EXERCISE OBJECTIVE: Filter the listing so that only lines with the word "unfold" remain.

DATASET:
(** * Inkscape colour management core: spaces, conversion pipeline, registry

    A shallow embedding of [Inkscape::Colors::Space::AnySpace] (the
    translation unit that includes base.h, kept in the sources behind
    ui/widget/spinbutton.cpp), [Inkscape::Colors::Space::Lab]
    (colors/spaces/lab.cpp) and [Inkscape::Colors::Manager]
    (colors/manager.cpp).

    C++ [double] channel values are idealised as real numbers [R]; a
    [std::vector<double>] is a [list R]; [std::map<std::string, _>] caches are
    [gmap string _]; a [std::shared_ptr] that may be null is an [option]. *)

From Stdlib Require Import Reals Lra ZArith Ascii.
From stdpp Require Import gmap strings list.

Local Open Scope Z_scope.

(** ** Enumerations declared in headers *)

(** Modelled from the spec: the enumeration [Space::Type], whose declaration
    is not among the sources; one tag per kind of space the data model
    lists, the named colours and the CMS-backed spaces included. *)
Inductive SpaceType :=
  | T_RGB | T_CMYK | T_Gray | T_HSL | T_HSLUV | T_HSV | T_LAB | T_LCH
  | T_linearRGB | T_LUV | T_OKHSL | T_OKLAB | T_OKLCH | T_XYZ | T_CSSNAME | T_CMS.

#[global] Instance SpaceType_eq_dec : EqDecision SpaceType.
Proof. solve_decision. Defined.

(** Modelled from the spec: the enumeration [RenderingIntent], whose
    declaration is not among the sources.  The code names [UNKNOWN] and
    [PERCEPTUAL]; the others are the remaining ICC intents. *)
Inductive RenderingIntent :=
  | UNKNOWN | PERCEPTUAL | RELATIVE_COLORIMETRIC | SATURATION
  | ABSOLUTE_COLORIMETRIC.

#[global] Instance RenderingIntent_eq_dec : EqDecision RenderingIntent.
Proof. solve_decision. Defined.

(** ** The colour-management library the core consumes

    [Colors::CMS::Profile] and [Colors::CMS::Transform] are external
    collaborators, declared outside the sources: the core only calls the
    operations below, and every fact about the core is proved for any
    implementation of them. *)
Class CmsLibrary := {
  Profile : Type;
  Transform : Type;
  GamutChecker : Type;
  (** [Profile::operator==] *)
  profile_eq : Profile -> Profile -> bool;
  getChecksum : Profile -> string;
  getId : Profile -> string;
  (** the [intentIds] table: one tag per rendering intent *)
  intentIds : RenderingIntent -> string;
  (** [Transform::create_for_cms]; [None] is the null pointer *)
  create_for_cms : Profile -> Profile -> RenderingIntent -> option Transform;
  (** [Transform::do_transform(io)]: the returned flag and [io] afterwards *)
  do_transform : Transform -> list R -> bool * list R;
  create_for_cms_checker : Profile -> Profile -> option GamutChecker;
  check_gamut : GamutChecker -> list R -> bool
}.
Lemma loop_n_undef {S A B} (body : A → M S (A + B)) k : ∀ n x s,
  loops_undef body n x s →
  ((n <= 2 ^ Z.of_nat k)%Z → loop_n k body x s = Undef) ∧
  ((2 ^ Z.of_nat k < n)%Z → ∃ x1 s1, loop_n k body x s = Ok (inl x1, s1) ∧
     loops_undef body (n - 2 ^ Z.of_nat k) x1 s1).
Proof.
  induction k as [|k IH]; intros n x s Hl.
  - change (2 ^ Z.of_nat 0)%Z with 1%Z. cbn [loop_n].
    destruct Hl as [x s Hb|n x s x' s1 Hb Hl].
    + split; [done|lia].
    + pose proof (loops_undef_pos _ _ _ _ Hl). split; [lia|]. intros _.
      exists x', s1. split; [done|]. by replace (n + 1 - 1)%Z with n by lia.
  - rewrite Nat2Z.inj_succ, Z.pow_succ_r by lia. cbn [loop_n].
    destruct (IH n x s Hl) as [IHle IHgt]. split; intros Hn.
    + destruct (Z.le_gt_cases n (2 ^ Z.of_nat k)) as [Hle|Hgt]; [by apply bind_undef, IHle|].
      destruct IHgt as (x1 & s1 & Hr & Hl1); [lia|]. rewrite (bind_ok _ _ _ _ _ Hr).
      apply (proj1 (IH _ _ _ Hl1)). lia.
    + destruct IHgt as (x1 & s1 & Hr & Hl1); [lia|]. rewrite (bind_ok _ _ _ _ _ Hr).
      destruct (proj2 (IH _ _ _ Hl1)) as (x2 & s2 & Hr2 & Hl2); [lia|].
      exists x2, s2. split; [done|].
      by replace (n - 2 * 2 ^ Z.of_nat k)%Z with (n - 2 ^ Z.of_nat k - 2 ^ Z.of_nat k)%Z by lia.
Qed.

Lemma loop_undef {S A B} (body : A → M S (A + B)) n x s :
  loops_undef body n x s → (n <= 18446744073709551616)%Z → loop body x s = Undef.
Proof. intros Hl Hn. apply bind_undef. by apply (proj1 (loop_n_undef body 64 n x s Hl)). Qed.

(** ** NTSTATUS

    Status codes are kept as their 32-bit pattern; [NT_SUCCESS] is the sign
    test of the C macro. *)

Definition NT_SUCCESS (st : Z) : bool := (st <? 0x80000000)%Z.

---

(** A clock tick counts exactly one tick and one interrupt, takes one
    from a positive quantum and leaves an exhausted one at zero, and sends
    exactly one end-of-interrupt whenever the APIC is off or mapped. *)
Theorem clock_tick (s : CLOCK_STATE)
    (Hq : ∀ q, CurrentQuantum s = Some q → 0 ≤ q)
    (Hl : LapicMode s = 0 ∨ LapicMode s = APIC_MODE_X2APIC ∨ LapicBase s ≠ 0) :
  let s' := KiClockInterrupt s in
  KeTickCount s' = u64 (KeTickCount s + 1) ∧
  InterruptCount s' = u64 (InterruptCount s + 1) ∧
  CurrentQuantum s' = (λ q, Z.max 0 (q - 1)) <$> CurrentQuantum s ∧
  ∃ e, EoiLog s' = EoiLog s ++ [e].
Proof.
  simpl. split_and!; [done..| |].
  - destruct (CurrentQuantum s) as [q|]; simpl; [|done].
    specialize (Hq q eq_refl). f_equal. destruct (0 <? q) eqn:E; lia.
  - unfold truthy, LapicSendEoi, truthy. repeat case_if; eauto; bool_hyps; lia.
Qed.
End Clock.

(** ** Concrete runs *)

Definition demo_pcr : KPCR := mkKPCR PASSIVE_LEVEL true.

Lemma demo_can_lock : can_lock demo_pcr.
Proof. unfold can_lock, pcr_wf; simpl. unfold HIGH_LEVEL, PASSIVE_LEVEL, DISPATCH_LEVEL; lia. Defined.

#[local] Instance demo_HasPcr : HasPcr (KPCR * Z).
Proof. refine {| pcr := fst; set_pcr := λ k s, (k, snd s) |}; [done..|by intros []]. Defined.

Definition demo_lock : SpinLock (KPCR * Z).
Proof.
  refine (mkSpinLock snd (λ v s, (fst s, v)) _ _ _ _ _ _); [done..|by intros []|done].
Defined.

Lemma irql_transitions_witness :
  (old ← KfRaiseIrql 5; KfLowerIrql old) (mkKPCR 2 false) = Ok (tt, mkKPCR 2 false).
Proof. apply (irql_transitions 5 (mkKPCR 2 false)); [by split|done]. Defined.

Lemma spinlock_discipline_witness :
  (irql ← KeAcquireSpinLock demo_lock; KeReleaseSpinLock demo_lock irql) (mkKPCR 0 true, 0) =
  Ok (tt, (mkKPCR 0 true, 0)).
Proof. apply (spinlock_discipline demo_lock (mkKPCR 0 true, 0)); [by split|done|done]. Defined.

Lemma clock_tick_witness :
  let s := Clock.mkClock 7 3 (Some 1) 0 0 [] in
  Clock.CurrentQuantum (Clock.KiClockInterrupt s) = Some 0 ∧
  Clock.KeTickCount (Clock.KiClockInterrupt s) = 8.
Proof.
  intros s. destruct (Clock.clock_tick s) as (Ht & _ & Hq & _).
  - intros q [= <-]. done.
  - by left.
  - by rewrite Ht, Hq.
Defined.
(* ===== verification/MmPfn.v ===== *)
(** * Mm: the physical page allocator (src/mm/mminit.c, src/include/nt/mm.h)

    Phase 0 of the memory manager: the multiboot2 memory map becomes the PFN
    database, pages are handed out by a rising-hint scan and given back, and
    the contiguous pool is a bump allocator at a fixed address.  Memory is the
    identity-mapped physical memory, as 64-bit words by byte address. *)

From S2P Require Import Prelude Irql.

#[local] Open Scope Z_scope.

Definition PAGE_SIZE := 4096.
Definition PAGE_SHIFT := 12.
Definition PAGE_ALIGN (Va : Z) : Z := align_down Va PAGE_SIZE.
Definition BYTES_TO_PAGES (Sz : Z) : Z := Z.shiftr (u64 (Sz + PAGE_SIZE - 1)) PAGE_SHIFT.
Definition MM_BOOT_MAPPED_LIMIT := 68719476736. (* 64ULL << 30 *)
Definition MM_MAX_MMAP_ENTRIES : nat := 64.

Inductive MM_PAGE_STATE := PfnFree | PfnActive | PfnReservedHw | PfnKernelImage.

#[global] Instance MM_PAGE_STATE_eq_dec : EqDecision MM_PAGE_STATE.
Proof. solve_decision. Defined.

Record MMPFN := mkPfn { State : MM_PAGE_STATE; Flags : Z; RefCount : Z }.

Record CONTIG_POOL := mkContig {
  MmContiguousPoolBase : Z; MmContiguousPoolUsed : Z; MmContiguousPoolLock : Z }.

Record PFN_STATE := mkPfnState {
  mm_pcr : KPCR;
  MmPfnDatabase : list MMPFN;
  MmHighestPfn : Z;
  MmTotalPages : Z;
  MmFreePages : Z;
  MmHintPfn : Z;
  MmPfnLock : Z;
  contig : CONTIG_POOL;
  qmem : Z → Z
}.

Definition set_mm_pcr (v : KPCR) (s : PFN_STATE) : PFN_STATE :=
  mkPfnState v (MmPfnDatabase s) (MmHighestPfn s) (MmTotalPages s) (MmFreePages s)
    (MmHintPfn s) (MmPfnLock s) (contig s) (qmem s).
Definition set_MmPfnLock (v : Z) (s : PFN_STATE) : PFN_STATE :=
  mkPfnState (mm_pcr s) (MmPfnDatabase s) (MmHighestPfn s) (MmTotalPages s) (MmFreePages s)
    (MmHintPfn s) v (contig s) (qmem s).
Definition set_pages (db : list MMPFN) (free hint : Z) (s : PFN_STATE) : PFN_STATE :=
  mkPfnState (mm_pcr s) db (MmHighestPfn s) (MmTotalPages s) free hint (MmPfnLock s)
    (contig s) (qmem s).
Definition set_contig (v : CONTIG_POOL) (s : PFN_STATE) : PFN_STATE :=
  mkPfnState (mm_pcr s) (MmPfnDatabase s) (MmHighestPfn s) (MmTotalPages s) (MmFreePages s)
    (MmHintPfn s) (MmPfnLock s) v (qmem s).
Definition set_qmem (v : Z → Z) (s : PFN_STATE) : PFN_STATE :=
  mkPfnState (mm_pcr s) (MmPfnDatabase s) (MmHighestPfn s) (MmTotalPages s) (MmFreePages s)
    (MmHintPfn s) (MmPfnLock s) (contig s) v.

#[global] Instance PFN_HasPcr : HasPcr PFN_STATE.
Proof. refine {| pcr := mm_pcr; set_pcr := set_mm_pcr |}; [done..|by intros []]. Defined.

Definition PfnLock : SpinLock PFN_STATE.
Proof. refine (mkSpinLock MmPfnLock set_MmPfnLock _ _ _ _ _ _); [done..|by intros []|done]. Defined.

EXERCISE RESPONSE:
  - unfold truthy, LapicSendEoi, truthy. repeat case_if; eauto; bool_hyps; lia.
Proof. unfold can_lock, pcr_wf; simpl. unfold HIGH_LEVEL, PASSIVE_LEVEL, DISPATCH_LEVEL; lia. Defined.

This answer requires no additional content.